Digital Currency Group (DCG) is reportedly looking to sell some of its venture capital holdings to raise capital after affiliate Genesis was among those who took a major hit during last year’s market turmoil.
The company’s venture capital investments are illiquid and would likely take time to sell, the Financial Times reported. The publication cited people familiar with the matter.
DCG is the parent company of crypto lending firm Genesis, asset manager Grayscale Investments, and media company CoinDesk, among others. Its venture portfolio comprises more than 160 companies, according to its website.
The portfolio includes exchanges, banks and custodians — such as industry stalwarts Coinbase and Kraken — and is worth about $500 million, according to Financial Times.
Other well-known names in the portfolio include Circle, The Graph, Ripple, Silvergate, Paradigm, Lightning Network, Fireblocks, eToro, Dune Analytics, Decentraland, Dapper Labs, Chainalysis, Avanti Bank and Abra.
The company had made a $250,000 equity investment in now-bankrupt FTX in July 2021. A DCG spokesperson declined to comment.
Though capital invested in crypto companies slowed in the second half of 2022 amid an ongoing crypto winter, DCG more recently became an investor in decentralized interest rate protocol MetaStreet. It co-led a $5 million funding round for cryptoasset management platform Arch that same month.

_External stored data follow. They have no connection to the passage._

(** The transport fields; [icmp] is the ICMP protocol of the network layer. *)
Definition l4_part (icmp : Z) (f g : flow) : flow :=
  if has_l4 f then
    if nw_proto f =? IPPROTO_TCP then set_tcp_flags (tcp_flags f) (ports_part f g)
    else if (nw_proto f =? IPPROTO_UDP) || (nw_proto f =? IPPROTO_SCTP) then ports_part f g
    else if nw_proto f =? icmp then
      if (icmp =? IPPROTO_ICMPV6) && is_nd f
      then set_arp_tha (arp_tha f) (set_arp_sha (arp_sha f) (set_nd_target (nd_target f) (ports_part f g)))
      else ports_part f g
    else g
  else g.

Definition frag_part (f : flow) : Z :=
  if negb (Z.land (nw_frag f) FLOW_NW_FRAG_ANY =? 0) then
    if negb (Z.land (nw_frag f) FLOW_NW_FRAG_LATER =? 0)
    then Z.lor FLOW_NW_FRAG_ANY FLOW_NW_FRAG_LATER else FLOW_NW_FRAG_ANY
  else 0.

Definition ip_part (f g : flow) : flow :=
  set_nw_ttl (nw_ttl f) (set_nw_frag (frag_part f) (set_nw_tos (nw_tos f) (set_nw_proto (nw_proto f)
    (set_nw_dst (nw_dst f) (set_nw_src (nw_src f) g))))).

(** IPv6 packets are composed without a fragment header. *)
Definition ip6_part (f g : flow) : flow :=
  set_nw_proto (nw_proto f) (set_nw_ttl (nw_ttl f) (set_ipv6_label (ipv6_label f)
    (set_nw_tos (nw_tos f) (set_ipv6_dst (ipv6_dst f) (set_ipv6_src (ipv6_src f) g))))).

(** ARP addresses are written for requests and replies only. *)
Definition arp_part (f g : flow) : flow :=
  let g := set_nw_proto (nw_proto f) g in
  if (nw_proto f =? ARP_OP_REQUEST) || (nw_proto f =? ARP_OP_REPLY)
  then set_arp_tha (arp_tha f) (set_arp_sha (arp_sha f) (set_nw_dst (nw_dst f) (set_nw_src (nw_src f) g)))
  else g.

(** The part of a flow that the packet composed from it carries. *)
Definition canonical (f : flow) : flow :=
  let g := l2_part f in
  if dl_type f =? htons FLOW_DL_TYPE_NONE then set_vlan_tci 0 g
  else if dl_type f =? htons ETH_TYPE_IP then l4_part IPPROTO_ICMP f (ip_part f g)
  else if dl_type f =? htons ETH_TYPE_IPV6 then l4_part IPPROTO_ICMPV6 f (ip6_part f g)
  else if (dl_type f =? htons ETH_TYPE_ARP) || (dl_type f =? htons ETH_TYPE_RARP) then arp_part f g
  else if eth_type_mpls (dl_type f) then set_flow_mpls_lse (mpls_lse f) g
  else g.

(** Values that the headers have room for. *)
Record composable (f : flow) : Prop := {
  co_typed : flow_typed f;
  co_type : dl_type f = htons FLOW_DL_TYPE_NONE \/
            ETH_TYPE_MIN <= ntohs (dl_type f) /\ dl_type f <> htons ETH_TYPE_VLAN;
  co_icmp : icmp_ok f;
  co_flags : ntohs (tcp_flags f) < 2 ^ 12;
  co_label : Z.land (ipv6_label f) (htonl IPV6_LABEL_MASK) = ipv6_label f;
  co_ext : dl_type f = htons ETH_TYPE_IPV6 ->
    nw_proto f ∉ [IPPROTO_HOPOPTS; IPPROTO_ROUTING; IPPROTO_DSTOPTS; IPPROTO_AH; IPPROTO_FRAGMENT]
}.

(** ** Setting fields *)

Lemma set_nw_proto_twice v w g : set_nw_proto v (set_nw_proto w g) = set_nw_proto v g.
Proof. done. Qed.
Lemma set_nw_frag_twice a c g :
  set_nw_frag (Z.lor (nw_frag (set_nw_frag a g)) c) (set_nw_frag a g) = set_nw_frag (Z.lor a c) g.
Proof. done. Qed.
Lemma set_nw_frag_same g : set_nw_frag (nw_frag g) g = g.
Proof. by destruct g. Qed.

(** ** Fields of a list of bytes *)

Lemma f8_app h p i : f8 (length h + i) (h ++ p) = f8 i p.
Proof. unfold f8. by rewrite (region_app_r h p _ i). Qed.
Lemma f16_app h p i : f16 (length h + i) (h ++ p) = f16 i p.
Proof. unfold f16. by rewrite (region_app_r h p _ i). Qed.
Lemma f32_app h p i : f32 (length h + i) (h ++ p) = f32 i p.
Proof. unfold f32. by rewrite (region_app_r h p _ i). Qed.


Lemma htons_invol x : in_u16 x -> htons (ntohs x) = x.
Proof.
  intros Hx. unfold ntohs, htons, u16, in_u16 in *. change (2 ^ 16) with 65536 in *.
  change (2 ^ 8) with 256 in *. zdm.
Qed.

(** [htons] swaps the two bytes of its argument. *)
Lemma htons_bit x i : 0 <= i < 16 -> Z.testbit (htons x) i = Z.testbit x (if i <? 8 then i + 8 else i - 8).
Proof.
  intros Hi. unfold htons. pose proof (u16_range x) as Hx. unfold in_u16 in Hx.
  assert (Hb : forall j, 0 <= j < 16 -> Z.testbit (u16 x) j = Z.testbit x j)
    by (intros j Hj; apply Z.mod_pow2_bits_low; lia).
  rewrite (Z.mul_comm (2 ^ 8)), Z.add_comm.
  rewrite <- (lor_add_disjoint (u16 x / 2 ^ 8) (u16 x mod 2 ^ 8) 8)
    by first [lia | split; [apply Z.div_pos; lia|apply Z.div_lt_upper_bound; lia]].
  rewrite Z.lor_spec, Z.shiftl_spec, <- (Z.shiftr_div_pow2 _ 8), Z.shiftr_spec by lia.
  destruct (Z.ltb_spec i 8).
  - rewrite (Z.testbit_neg_r _ (i - 8)) by lia. by rewrite Hb by lia.
  - rewrite Z.mod_pow2_bits_low, Hb by lia.
    assert (E : Z.testbit (u16 x) (i + 8) = false) by (apply Z.mod_pow2_bits_high; lia).
    by rewrite E, orb_false_r.
Qed.

Lemma htons_land x y : Z.land (htons x) (htons y) = htons (Z.land x y).
Proof.
  apply Z.bits_inj. intros i. rewrite Z.land_spec.
  destruct (Z.lt_ge_cases i 0); [by rewrite !Z.testbit_neg_r|].
  destruct (Z.lt_ge_cases i 16); [by rewrite !htons_bit, Z.land_spec by lia|].
  assert (Hh : forall z, Z.testbit (htons z) i = false).
  { intros z. apply (proj1 (bits_range_iff 16 _ ltac:(lia)) (htons_u16 z)). lia. }
  by rewrite !Hh.
Qed.

Lemma tcp_ctl_fields x : in_u16 x -> ntohs x < 2 ^ 12 ->
  TCP_OFFSET (TCP_CTL (ntohs x) 5) = 5 /\ Z.land (TCP_CTL (ntohs x) 5) (htons 0x0fff) = x.
Proof.
  intros Ux Hx. pose proof (htons_u16 x) as Hu. unfold ntohs, TCP_CTL in *.
  set (y := htons x) in *. unfold in_u16 in Hu. split.
  - unfold TCP_OFFSET, ntohs. rewrite Z.lor_comm, (lor_add_disjoint y 5 12) by lia.
    change (htons (htons (5 * 2 ^ 12 + y))) with (htons (ntohs (5 * 2 ^ 12 + y))).
    rewrite htons_invol by (unfold in_u16; lia). rewrite Z.shiftr_div_pow2 by lia.
    rewrite Z.add_comm, Z.div_add by lia. rewrite Z.div_small by lia. done.
  - rewrite htons_land, Z.land_lor_distr_l. change (Z.land (Z.shiftl 5 12) 4095) with 0.
    rewrite Z.lor_0_r. change 4095 with (Z.ones 12). rewrite Z.land_ones by lia.
    rewrite Z.mod_small by lia. unfold y. by apply htons_invol.
Qed.

(** ** The link layer *)

Lemma set_cfi t : in_u16 t -> Z.land t (htons VLAN_CFI) <> 0 ->
  Z.lor (Z.land t (htons (Z.lnot VLAN_CFI))) (htons VLAN_CFI) = t.
Proof.
  change (htons VLAN_CFI) with (2 ^ 4). change (htons (Z.lnot VLAN_CFI)) with 0xffef.
  intros Ht Hc. apply bits_range_iff in Ht as [Ht0 Ht]; [|lia].
  assert (H4 : Z.testbit t 4 = true).
  { destruct (Z.testbit t 4) eqn:E; [done|]. destruct Hc. apply Z.bits_inj_0. intros i.
    rewrite Z.land_spec, Z.pow2_bits_eqb by lia.
    destruct (Z.eqb_spec 4 i) as [<-|]; [by rewrite E|by rewrite andb_false_r]. }
  apply Z.bits_inj. intros i. rewrite Z.lor_spec, Z.land_spec, Z.pow2_bits_eqb by lia.
  destruct (Z.lt_ge_cases i 0).
  { rewrite !Z.testbit_neg_r by done. destruct (Z.eqb_spec 4 i); [lia|done]. }
  destruct (Z.lt_ge_cases i 16).
  - assert (Hm : Z.testbit 0xffef i = negb (4 =? i)).
    { assert (Hc2 : exists n : nat, (n < 16)%nat /\ i = Z.of_nat n) by (exists (Z.to_nat i); lia).
      destruct Hc2 as (n & Hn & ->). do 16 (destruct n as [|n]; [reflexivity|]). lia. }
    rewrite Hm. destruct (Z.eqb_spec 4 i) as [<-|]; [by rewrite H4|].
    cbn [negb]. by rewrite andb_true_r, orb_false_r.
  - rewrite Ht by lia. destruct (Z.eqb_spec 4 i); [lia|done].
Qed.
(* ===== verification/Miniflow.v ===== *)
(** * Compressed flows and masks ([lib/flow.c], [lib/flow.h], [lib/match.c])

    A [struct flow] seen as an array of 32-bit words, masks of flows
    ([struct flow_wildcards]), and the sparse representation of both
    ([struct miniflow], [struct minimask], [struct minimatch]) that the flow
    tables are made of: a map of the words that are present, and their values
    in an array that is part of the structure, allocated, or provided by the
    caller.

    A flow is the list of its words, [flow_u32] the cast from the structure.
    The number of words depends on the padding of the structure: 44 on i686 and
    46 on x86-64.  Pointers into arrays of values are indices; loads outside an
    array and of values never stored are faults. *)

From Stdlib Require Import ZArith Lia List Bool.
From stdpp Require Import base option list_relations list.
From S2P Require Import Prelude Bytes Hash Csum Packets Bits Flow.
#[local] Open Scope Z_scope.
#[local] Open Scope res_scope.

(** ** The program: flows as words *)

Definition word (l : list Z) (i : Z) : Res Z :=
  match l !! Z.to_nat i with Some v => Ok v | None => Fault OutOfBounds end.

Definition set_word (l : list Z) (i v : Z) : Res (list Z) :=
  if decide (Z.to_nat i < length l)%nat then Ok (<[Z.to_nat i := v]> l) else Fault OutOfBounds.

Section Target.
Variable target : abi.

Definition is_64bit : bool := (u64_align target =? 8)%nat.

Definition sizeof_flow_tnl : nat := align_up 20 (u64_align target).
Definition sizeof_flow : nat := align_up (sizeof_flow_tnl + 156) (u64_align target).
Definition FLOW_U32S : nat := (sizeof_flow / 4)%nat.
Definition MINI_N_INLINE : Z := if is_64bit then 8 else 7.

(** Offsets in [struct flow]. *)
Definition metadata_ofs : nat := sizeof_flow_tnl.
Definition regs_ofs : nat := (sizeof_flow_tnl + 8)%nat.
Definition vlan_tci_ofs : nat := (sizeof_flow_tnl + 66)%nat.

Definition le64_bytes (x : Z) : list Z := le32_bytes (x mod 2 ^ 32) ++ le32_bytes (x / 2 ^ 32).

Definition tnl_bytes (t : flow_tnl) : list Z :=
  le64_bytes (tun_id t) ++ le32_bytes (ip_src t) ++ le32_bytes (ip_dst t) ++ le16_bytes (flags t)
  ++ [ip_tos t; ip_ttl t] ++ replicate (sizeof_flow_tnl - 20) 0.

(** The bytes of the structure on a little-endian host, with its padding. *)
Definition flow_bytes (f : flow) : list Z :=
  tnl_bytes (tunnel f) ++ le64_bytes (metadata f) ++ concat (map le32_bytes (regs f))
  ++ le32_bytes (skb_priority f) ++ le32_bytes (pkt_mark f) ++ le32_bytes (in_port f)
  ++ dl_src f ++ dl_dst f ++ le16_bytes (dl_type f) ++ le16_bytes (vlan_tci f)
  ++ le32_bytes (mpls_lse f) ++ ipv6_src f ++ ipv6_dst f ++ nd_target f
  ++ le32_bytes (ipv6_label f) ++ le32_bytes (nw_src f) ++ le32_bytes (nw_dst f)
  ++ [nw_frag f; nw_tos f; nw_ttl f; nw_proto f] ++ arp_sha f ++ arp_tha f
  ++ le16_bytes (tcp_flags f) ++ le16_bytes (pad f) ++ le16_bytes (tp_src f) ++ le16_bytes (tp_dst f)
  ++ replicate (sizeof_flow - (sizeof_flow_tnl + 156)) 0.

(** [(const uint32_t * ) flow] *)
Definition flow_u32 (f : flow) : list Z := words32 (flow_bytes f).

Definition flow_equal (a b : list Z) : bool := bool_decide (a = b).
Definition flow_hash (flow : list Z) (basis : Z) : Z := hash_words flow basis.

(** ** The program: masks *)

Definition flow_zero_wildcards (flow wildcards : list Z) : list Z := zip_with Z.land flow wildcards.

Definition flow_wildcards_init_catchall : list Z := replicate FLOW_U32S 0.

Definition flow_wildcards_clear_non_packet_fields (wc : list Z) : list Z :=
  take (metadata_ofs / 4) wc ++ replicate (2 + FLOW_N_REGS) 0
  ++ drop (metadata_ofs / 4 + 2 + FLOW_N_REGS) wc.

Definition flow_wildcards_is_catchall (wc : list Z) : bool := forallb (fun w => w =? 0) wc.

Definition flow_wildcards_and (src1 src2 : list Z) : list Z := zip_with Z.land src1 src2.
Definition flow_wildcards_or (src1 src2 : list Z) : list Z := zip_with Z.lor src1 src2.

Definition flow_wildcards_hash (wc : list Z) (basis : Z) : Z := flow_hash wc basis.
Definition flow_wildcards_equal (a b : list Z) : bool := flow_equal a b.

Fixpoint flow_wildcards_has_extra (a b : list Z) : bool :=
  match a, b with
  | x :: a, y :: b => if negb (Z.land x y =? y) then true else flow_wildcards_has_extra a b
  | _, _ => false
  end.

Fixpoint flow_equal_except (a b wc : list Z) : bool :=
  match a, b, wc with
  | x :: a, y :: b, m :: wc => if negb (Z.land (Z.lxor x y) m =? 0) then false else flow_equal_except a b wc
  | _, _, _ => true
  end.

Definition flow_wildcards_set_reg_mask (wc : list Z) (idx mask : Z) : Res (list Z) :=
  set_word wc (Z.of_nat (regs_ofs / 4) + idx) mask.

Definition flow_hash_in_wildcards (flow wc : list Z) (basis : Z) : Z :=
  mhash_finish (fold_left mhash_add (zip_with Z.land flow wc) basis) (4 * Z.of_nat FLOW_U32S).

(** ** The program: compressed flows *)

(** Where [values] points to. *)
Inductive values_ptr :=
  | Inline
  | Heap (block : cbuf)
  | Storage (block : cbuf).

Record miniflow := Mk_miniflow {
  mf_map : Z;
  mf_values : values_ptr;
  inline_values : cbuf
}.

Record minimask := Mk_minimask { masks : miniflow }.
(** [minimask_combine]: the words that both masks have bits of in common. *)
Lemma minimask_combine_rep dst ma a mb b storage : mf_rep (masks ma) a -> mf_rep (masks mb) b ->
  length storage = FLOW_U32S target ->
  exists mc, minimask_combine target dst ma mb storage = Ok mc /\
    mf_rep (masks mc) (zip_with Z.land a b) /\ tight (masks mc) (zip_with Z.land a b).
Proof.
  intros Ha Hb Hs. unfold minimask_combine. pose proof FLOW_U32S_64 as H64.
  set (m := Z.land (mf_map (masks ma)) (mf_map (masks mb))).
  pose proof (rep_len _ _ Ha) as La. pose proof (rep_len _ _ Hb) as Lb.
  assert (in_u64 m) as Hm by (apply land_u64; [apply (rep_map _ a Ha) | apply (rep_map _ b Hb)]).
  set (g := fun i => Z.land (nth i a 0) (nth i b 0)).
  set (sel := fun pre : list nat => filter (fun i => negb (g i =? 0) = true) pre).
  set (d0 := set_values (masks dst) (Storage storage)).
  set (st := fun pre : list nat => (set_map (with_block d0 (filled (map g (sel pre)) storage)) (map_of (sel pre)),
    Z.of_nat (length (sel pre)))).
  rewrite (for_map_bits _ _ (fun i '(dst, n) => let* x := miniflow_get target (masks ma) (Z.of_nat i) in
      let* y := miniflow_get target (masks mb) (Z.of_nat i) in
      let mask := Z.land x y in
      if mask =? 0 then Ok (dst, n)
      else let dst := set_map dst (Z.lor (mf_map dst) (2 ^ Z.of_nat i)) in
           let* dst := st_value dst n mask in Ok (dst, n + 1))).
  2:{ done. } 2:{ intros m' i [? ?] (-> & -> & _). done. }
  change (set_map d0 0, 0) with (st []). rewrite (fold_bits_st st).
  - cbn [rbind]. eexists. split; [done|]. cbn [masks st fst]. unfold st. cbn [fst].
    set (l := sel (one_bits m)). 
    assert (one_bits (map_of l) = l) as Hob by (apply (one_bits_filter m (fun i => negb (g i =? 0)))).
    assert (forall i, nth i (zip_with Z.land a b) 0 = g i) as Hn.
    { intros i. apply nth_zip_land. lia. }
    assert (forall i, Z.testbit (map_of l) (Z.of_nat i) = negb (g i =? 0)) as Ht.
    { intros i. rewrite map_of_bits. apply eq_true_iff_eq. rewrite bool_decide_eq_true. unfold l, sel.
      rewrite list_elem_of_filter, elem_of_one_bits. split; [tauto|]. intros Hg. split; [done|].
      apply negb_true_iff, Z.eqb_neq in Hg. unfold m. rewrite Z.land_spec.
      destruct (Z.testbit (mf_map (masks ma)) (Z.of_nat i)) eqn:E1.
      - destruct (Z.testbit (mf_map (masks mb)) (Z.of_nat i)) eqn:E2; [pose proof (rep_in _ _ Ha i E1); split; [done | lia]|].
        destruct Hg. unfold g. rewrite (rep_out _ _ Hb i E2). apply Z.land_0_r.
      - destruct Hg. unfold g. rewrite (rep_out _ _ Ha i E1). apply Z.land_0_l. }
    split; [|intros i; rewrite Hn; apply Ht].
    split.
    + apply map_of_u64. intros i Hi. unfold l, sel in Hi. apply list_elem_of_filter in Hi as [_ Hi]. apply elem_of_one_bits in Hi. tauto.
    + rewrite length_zip_with. lia.
    + apply zip_land_u32, (rep_u32 _ _ Hb).
    + intros i Hi. rewrite Hn. change (Z.testbit (map_of l) (Z.of_nat i) = false) in Hi. rewrite Ht in Hi.
      apply negb_false_iff, Z.eqb_eq in Hi. done.
    + intros i Hi. change (Z.testbit (map_of l) (Z.of_nat i) = true) in Hi. rewrite Ht in Hi.
      apply negb_true_iff, Z.eqb_neq in Hi. destruct (decide (i < length a)%nat); [lia|].
      destruct Hi. unfold g. rewrite nth_zero_len by lia. apply Z.land_0_l.
    + eexists. change (values (set_map ?x _)) with (values x). rewrite values_with_block. unfold filled. f_equal.
      cbn [mf_map set_map]. rewrite Hob. rewrite map_map. apply map_ext. intros i. rewrite Hn. done.
  - intros pre i post E. unfold st at 1. cbv beta iota. destruct (one_bits_elem _ _ _ _ E) as [Hbit Hi].
    rewrite (miniflow_get_rep _ a), (miniflow_get_rep _ b) by done. cbn [rbind]. fold (g i).
    assert (sel (pre ++ [i]) = if g i =? 0 then sel pre else sel pre ++ [i]) as Es.
    { unfold sel. rewrite filter_app, filter_cons. destruct (g i =? 0); cbn [negb];
        [rewrite decide_False by done; apply app_nil_r | rewrite decide_True by done; done]. }
    unfold st. rewrite Es. destruct (g i =? 0); [done|].
    assert (length (sel pre) < length storage)%nat as Hlen.
    { assert (length (sel pre ++ [i]) <= FLOW_U32S target)%nat as Hle.
      { apply positions_fit.
        - assert (NoDup (pre ++ i :: post)) as Hnd by (rewrite <- E; apply one_bits_nodup).
          apply NoDup_app in Hnd as (H1 & H2 & _). apply NoDup_app. split; [apply NoDup_filter, H1|].
          split; [|apply NoDup_singleton]. intros x Hx. apply list_elem_of_filter in Hx. set_solver.
        - intros x Hx. apply (rep_in _ _ Ha). assert (x ∈ one_bits m) as Hx'.
          { rewrite E. apply elem_of_app in Hx as [Hx|Hx]; [apply list_elem_of_filter in Hx|]; set_solver. }
          apply elem_of_one_bits in Hx' as [Hx' _]. unfold m in Hx'. rewrite Z.land_spec in Hx'.
          apply andb_true_iff in Hx' as [Hx' _]. done. }
      rewrite length_app in Hle. cbn [length] in Hle. lia. }
    cbn zeta.
    change (set_map (set_map ?x ?y) ?z) with (set_map x z). rewrite st_value_set_map.
    rewrite st_value_filled by (rewrite ?length_map; done). cbn [rmap rbind].
    rewrite map_app, map_of_snoc, length_app. cbn [map length]. do 2 f_equal. lia.
Qed.
(* ===== verification/MiniflowProps.v ===== *)
(** * Compressed flows: the properties

    What the compressed flows, masks and matches of [Miniflow] promise to the
    flow tables: they stand for flows and masks exactly, comparisons and hashes
    do not depend on the representation, and a match and the flows it matches
    have the same hash, over the whole mask and segment by segment. *)

From Stdlib Require Import ZArith Lia List Bool.
From stdpp Require Import base option list_relations list sets.
From S2P Require Import Prelude Bytes Hash Csum Packets PacketsFacts PacketsProps Bits Flow FlowFacts Miniflow.
From S2P Require Import FlowCompose MiniflowFacts.
#[local] Open Scope Z_scope.
#[local] Open Scope res_scope.

(** ** The words of a flow *)

Lemma words32_app a b n : length a = (4 * n)%nat -> words32 (a ++ b) = words32 a ++ words32 b.
Proof.
  revert a. induction n as [|n IH]; intros a Ha.
  - destruct a; [done | cbn in Ha; lia].
  - destruct a as [|b0 [|b1 [|b2 [|b3 a]]]]; try (cbn in Ha; lia).
    cbn [words32 app]. rewrite IH; [done | cbn in Ha; lia].
Qed.

Lemma words32_length l n : length l = (4 * n)%nat -> length (words32 l) = n.
Proof.
  revert l. induction n as [|n IH]; intros l Hl.
  - destruct l; [done | cbn in Hl; lia].
  - destruct l as [|b0 [|b1 [|b2 [|b3 l]]]]; try (cbn in Hl; lia).
    cbn [words32 length]. rewrite IH; [done | cbn in Hl; lia].
Qed.

Lemma words32_u32 l : bytes_ok l -> Forall in_u32 (words32 l).
Proof.
  enough (forall n l, (length l <= n)%nat -> bytes_ok l -> Forall in_u32 (words32 l)) as H.
  { intros Hl. apply (H (length l)); done. }
  induction n as [|n IH]; intros l' Hn Hl; destruct l' as [|b0 [|b1 [|b2 [|b3 l']]]]; try constructor;
    try (cbn in Hn; lia).
  - apply le_word4_u32. unfold bytes_ok in *. rewrite !Forall_cons in *. pose proof (Forall_nil_2 in_u8). tauto.
  - apply IH; [cbn in Hn; lia|]. unfold bytes_ok in *. rewrite !Forall_cons in *. tauto.
Qed.

Section Words.
Variable target : abi.
Hypothesis Htarget : target = i686 \/ target = x86_64.

Ltac byte_list := repeat (apply Forall_cons; split; [assumption|]); apply Forall_nil_2.

(** The parts of the structure around the tag and around the metadata. *)
Definition before_tag (f : flow) : list Z :=
  tnl_bytes target (tunnel f) ++ le64_bytes (metadata f) ++ concat (map le32_bytes (regs f))
  ++ le32_bytes (skb_priority f) ++ le32_bytes (pkt_mark f) ++ le32_bytes (in_port f) ++ dl_src f ++ dl_dst f.
Definition match_set_nw_src (value : Z) (m : smatch) : smatch := on_flow (set_nw_src value) (on_wc (set_nw_src OVS_BE32_MAX) m).
Definition match_set_nw_src_masked (value mask : Z) (m : smatch) : smatch :=
  on_flow (set_nw_src (Z.land value mask)) (on_wc (set_nw_src mask) m).

Definition match_set_nw_dst (value : Z) (m : smatch) : smatch := on_flow (set_nw_dst value) (on_wc (set_nw_dst OVS_BE32_MAX) m).
Definition match_set_nw_dst_masked (value mask : Z) (m : smatch) : smatch :=
  on_flow (set_nw_dst (Z.land value mask)) (on_wc (set_nw_dst mask) m).

Definition match_set_nw_dscp (nw_dscp : Z) (m : smatch) : smatch :=
  let m := on_wc (fun wc => set_nw_tos (Z.lor (nw_tos wc) IP_DSCP_MASK) wc) m in
  let m := on_flow (fun f => set_nw_tos (clear8 (nw_tos f) IP_DSCP_MASK) f) m in
  on_flow (fun f => set_nw_tos (Z.lor (nw_tos f) (Z.land nw_dscp IP_DSCP_MASK)) f) m.

Definition match_set_nw_ecn (nw_ecn : Z) (m : smatch) : smatch :=
  let m := on_wc (fun wc => set_nw_tos (Z.lor (nw_tos wc) IP_ECN_MASK) wc) m in
  let m := on_flow (fun f => set_nw_tos (clear8 (nw_tos f) IP_ECN_MASK) f) m in
  on_flow (fun f => set_nw_tos (Z.lor (nw_tos f) (Z.land nw_ecn IP_ECN_MASK)) f) m.

Definition match_set_nw_ttl (value : Z) (m : smatch) : smatch := on_flow (set_nw_ttl value) (on_wc (set_nw_ttl UINT8_MAX) m).

Definition match_set_nw_frag (nw_frag_ : Z) (m : smatch) : smatch :=
  on_flow (set_nw_frag nw_frag_) (on_wc (fun wc => set_nw_frag (Z.lor (nw_frag wc) FLOW_NW_FRAG_MASK) wc) m).
Definition match_set_nw_frag_masked (value mask : Z) (m : smatch) : smatch :=
  on_flow (set_nw_frag (Z.land value mask)) (on_wc (set_nw_frag mask) m).
Lemma test32 a b : in_u32 a -> in_u32 b -> Z.land a OVS_BE32_MAX = Z.land b OVS_BE32_MAX <-> le32_bytes a = le32_bytes b.
Proof. intros Ha Hb. unfold OVS_BE32_MAX. rewrite !(land_max 32) by done. split; [by intros -> | by apply le32_inj]. Qed.

Lemma test64 a b : in_u64 a -> in_u64 b -> Z.land a OVS_BE64_MAX = Z.land b OVS_BE64_MAX <-> le64_bytes a = le64_bytes b.
Proof. intros Ha Hb. unfold OVS_BE64_MAX. rewrite !(land_max 64) by done. split; [by intros -> | by apply le64_inj]. Qed.

(** Members in host byte order. *)
Lemma swap16_iff a b : in_u16 a -> in_u16 b -> a = ntohs b <-> htons a = b.
Proof. intros Ha Hb. split; [intros ->; by apply htons_invol | intros <-]. symmetry. by apply htons_invol. Qed.

Lemma swap32_iff a b : in_u32 a -> in_u32 b -> a = ntohl b <-> htonl a = b.
Proof. intros Ha Hb. split; [intros ->; by apply byteswap_invol | intros <-]. symmetry. by apply byteswap_invol. Qed.

Lemma test16h a b : in_u16 a -> in_u16 b -> Z.land a OVS_BE16_MAX = Z.land (ntohs b) OVS_BE16_MAX <-> le16_bytes (htons a) = le16_bytes b.
Proof.
  intros Ha Hb. unfold OVS_BE16_MAX. rewrite !(land_max 16) by (done || lia || apply htons_u16). rewrite swap16_iff by done.
  split; [by intros -> | apply le16_inj; [apply htons_u16 | done]].
Qed.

The report comes after Gemini co-founder Cameron Winklevoss has accused DCG CEO Barry Silbert and Genesis of “false statements and misrepresentations” about Genesis’s solvency and financial health. Winklevoss said those statements harmed 340,000 users of Gemini’s lending product, Earn, which the firm wound down earlier this week.
“They did so in an effort to mislead lenders into believing that DCG had absorbed massive losses that Genesis incurred from the Three Arrows Capital (3AC) collapse and induce lenders to continue making loans to Genesis,” Winklevoss wrote in a Tuesday letter.
The letter claimed that Genesis lent nearly $2.4 billion to Singapore-based hedge fund 3AC, which filed for bankruptcy in the middle of last year. Winklevoss said last week DCG owes Genesis nearly $1.7 billion — money it needs to fulfill Gemini’s Earn product and other creditors.
Silbert said in his own letter Tuesday that DCG assumed liabilities related to the 3AC crash by issuing to Genesis a $1.1 billion promissory note, which matures in 2032.
A DCG spokesperson called Winklevoss’s letter “another desperate and unconstructive publicity stunt.”
“We are preserving all legal remedies in response to these malicious, false, and defamatory attacks,” the representative told Blockworks in an email. “DCG will continue to engage in productive dialogue with Genesis and its creditors with the goal of arriving at a solution that works for all parties.”